Three years ago, I wrote about a heroic educator in upstate New York who wrote bluntly about the current obsession with testing, ranking all students based on their test scores. Her name is Teresa Thayer Snyder. I called her a hero educator. She was at that time the superintendent of Voorheesville, New York, a small and high-performing district. She spoke out against the rigging of test scores on the new Common Core tests, which caused scores across the state to collapse. Because of her courage and integrity, I named her to the blog’s honor roll.
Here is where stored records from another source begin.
(** a successful extraction has read the file *)
Lemma extract_text_file (file_path file_type : string) (w w1 : World)
    (r : string * DocumentProcessor.metadata_t) :
  DocumentProcessor.extract_text file_path file_type w = (Ok r, w1) ->
  is_Some (files w !! file_path).
Proof.
  unfold DocumentProcessor.extract_text, DocumentProcessor._extract_from_pdf,
    DocumentProcessor._extract_from_docx, DocumentProcessor._extract_from_xlsx,
    DocumentProcessor._extract_from_txt, DocumentProcessor.read_file.
  run.
  repeat (match goal with |- context [if ?b then _ else _] => destruct b end);
    try done; by destruct (files w !! file_path).
Qed.

(** X21.  The text [extract_text] returns is stripped, and its metadata name
    the file type that was asked for. *)
Theorem extract_text_result (file_path file_type : string) (w w1 : World)
    (text : string) (metadata : DocumentProcessor.metadata_t) :
  DocumentProcessor.extract_text file_path file_type w = (Ok (text, metadata), w1) ->
  Py.strip text = text
  /\ metadata !! "file_type" = Some (MStr file_type)
  /\ file_type ∈ ["pdf"; "docx"; "xlsx"; "txt"]
  /\ w1 = w.
Proof.
  intros Hx. split; [| split; [| split; [| by eapply extract_text_world]]]; revert Hx;
    unfold DocumentProcessor.extract_text, DocumentProcessor._extract_from_pdf,
      DocumentProcessor._extract_from_docx, DocumentProcessor._extract_from_xlsx,
      DocumentProcessor._extract_from_txt, DocumentProcessor.read_file;
    run;
    repeat (match goal with |- context [String.eqb ?a ?b] =>
              destruct (String.eqb_spec a b) as [-> |] end);
    try done;
    (destruct (files w !! file_path); [| done]);
    match goal with |- context [match ?r with Ok _ => _ | Raise _ => _ end] =>
      destruct r end; try done; intros [= <- <- _];
    first [apply PyFacts.strip_idem | done | set_solver].
Qed.

(** X22.  [extract_text] refuses every type other than the four it knows,
    among them ["unknown"] and the upper-case spellings, with a
    [ValueError] that names the type; no file is read and the state is
    unchanged. *)
Theorem extract_text_errors (file_path file_type : string) (w : World) :
  file_type ∉ ["pdf"; "docx"; "xlsx"; "txt"] ->
  DocumentProcessor.extract_text file_path file_type w =
    (Raise (Exception "ValueError" ("Unsupported file type: " +:+ file_type)), w).
Proof.
  intros Hnot. unfold DocumentProcessor.extract_text.
  repeat (match goal with |- context [String.eqb ?a ?b] =>
            destruct (String.eqb_spec a b) as [-> |] end); try done;
    exfalso; apply Hnot; set_solver.
Qed.
(** ** LoadSpringMesh *)

Definition LoadSpringMesh_data (mainRadius tubeRadius : R)
  (mainSegments0 tubeSegments0 : Z) (springLength : R) : MeshData :=
  let mainSegments := imax 1 mainSegments0 in
  let tubeSegments := imax 8 tubeSegments0 in
  let mainAngleStep := 2 * Pi / fl tubeSegments in
  let heightStep := springLength / fl (mainSegments * tubeSegments) in
  {| verts := flat_map (fun i =>
        let mainAngle := fl i * mainAngleStep in
        let centerX := mainRadius * cos mainAngle in
        let centerY := mainRadius * sin mainAngle in
        let centerZ := fl i * heightStep in
        let tangent := normalize (V3 (- mainRadius * sin mainAngle)
                                     (mainRadius * cos mainAngle) heightStep) in
        let normal := normalize (V3 (- vy tangent) (vx tangent) 0) in
        let binormal := vcross tangent normal in
        flat_map (fun j =>
          let tubeAngle := fl j * 2 * Pi / fl tubeSegments in
          let tx := tubeRadius * cos tubeAngle in
          let ty := tubeRadius * sin tubeAngle in
          let point := vadd (vadd (V3 centerX centerY centerZ) (vscale normal tx))
                            (vscale binormal ty) in
          let normalVector := normalize (vadd (vscale normal tx) (vscale binormal ty)) in
          vtx (vx point) (vy point) (vz point)
              (vx normalVector) (vy normalVector) (vz normalVector)
              (fl i / fl (mainSegments * tubeSegments)) (fl j / fl tubeSegments))
        (range 0 (tubeSegments + 1))) (range 0 (mainSegments * tubeSegments + 1));
     indices := grid_indices (mainSegments * tubeSegments) tubeSegments |}.

(** ** LoadTubeMesh *)

Definition LoadTubeMesh_data (outerRadius innerRadius height : R) (numSlices0 : Z)
  : MeshData :=
  let numSlices := clamp3 numSlices0 in
  let angleStep := 2 * Pi / fl numSlices in
  let v := flat_map (fun i =>
      let angle := fl i * angleStep in
      let x := cos angle in let z := sin angle in
      vtx (outerRadius * x) 0 (outerRadius * z) 0 (-1) 0 (fl i / fl numSlices) 1 ++
      vtx (outerRadius * x) height (outerRadius * z) 0 1 0 (fl i / fl numSlices) 0 ++
      vtx (innerRadius * x) 0 (innerRadius * z) 0 (-1) 0 (fl i / fl numSlices) 1 ++
      vtx (innerRadius * x) height (innerRadius * z) 0 1 0 (fl i / fl numSlices) 0)
    (range 0 (numSlices + 1)) in
  let walls := flat_map (fun i =>
      let outerBottom1 := u32 (i * 4) in
      let outerTop1 := u32 (outerBottom1 + 1) in
      let outerBottom2 := u32 (outerBottom1 + 4) in
      let outerTop2 := u32 (outerTop1 + 4) in
      let innerBottom1 := u32 (outerBottom1 + 2) in
      let innerTop1 := u32 (outerTop1 + 2) in
      let innerBottom2 := u32 (innerBottom1 + 4) in
      let innerTop2 := u32 (innerTop1 + 4) in
      [outerBottom1; outerBottom2; outerTop1; outerTop1; outerBottom2; outerTop2;
       innerBottom1; innerTop1; innerBottom2; innerTop1; innerTop2; innerBottom2])
    (range 0 numSlices) in
  let caps := flat_map (fun i =>
      let outerBottom1 := u32 (i * 4) in
      let innerBottom1 := u32 (outerBottom1 + 2) in
      let outerBottom2 := u32 (outerBottom1 + 4) in
      let innerBottom2 := u32 (innerBottom1 + 4) in
      let outerTop1 := u32 (outerBottom1 + 1) in
      let innerTop1 := u32 (innerBottom1 + 1) in
      let outerTop2 := u32 (outerBottom2 + 1) in
      let innerTop2 := u32 (innerBottom2 + 1) in
      [outerBottom1; outerBottom2; innerBottom1; innerBottom1; outerBottom2; innerBottom2;
       innerTop1; outerTop1; innerTop2; innerTop2; outerTop1; outerTop2])
    (range 0 numSlices) in
  {| verts := v; indices := walls ++ caps |}.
Now Superintendent Snyder is leading another district, Green Island Union Free District, and she has spoken out again about the stupidity of annual standardized testing, which tells us nothing that we don’t already know.
She writes:
NY State Tests and The Three Bears
I am certain every reader remembers the story of Goldilocks breaking and entering into the cottage of The Three Bears. After wreaking havoc on their household, seeking a chair, a bed, and a bowl of porridge that was “just right” she dozed off in baby bear’s bed until she was awakened by the three bears’ return, at which time she ran off into the forest and was never seen by the bears again.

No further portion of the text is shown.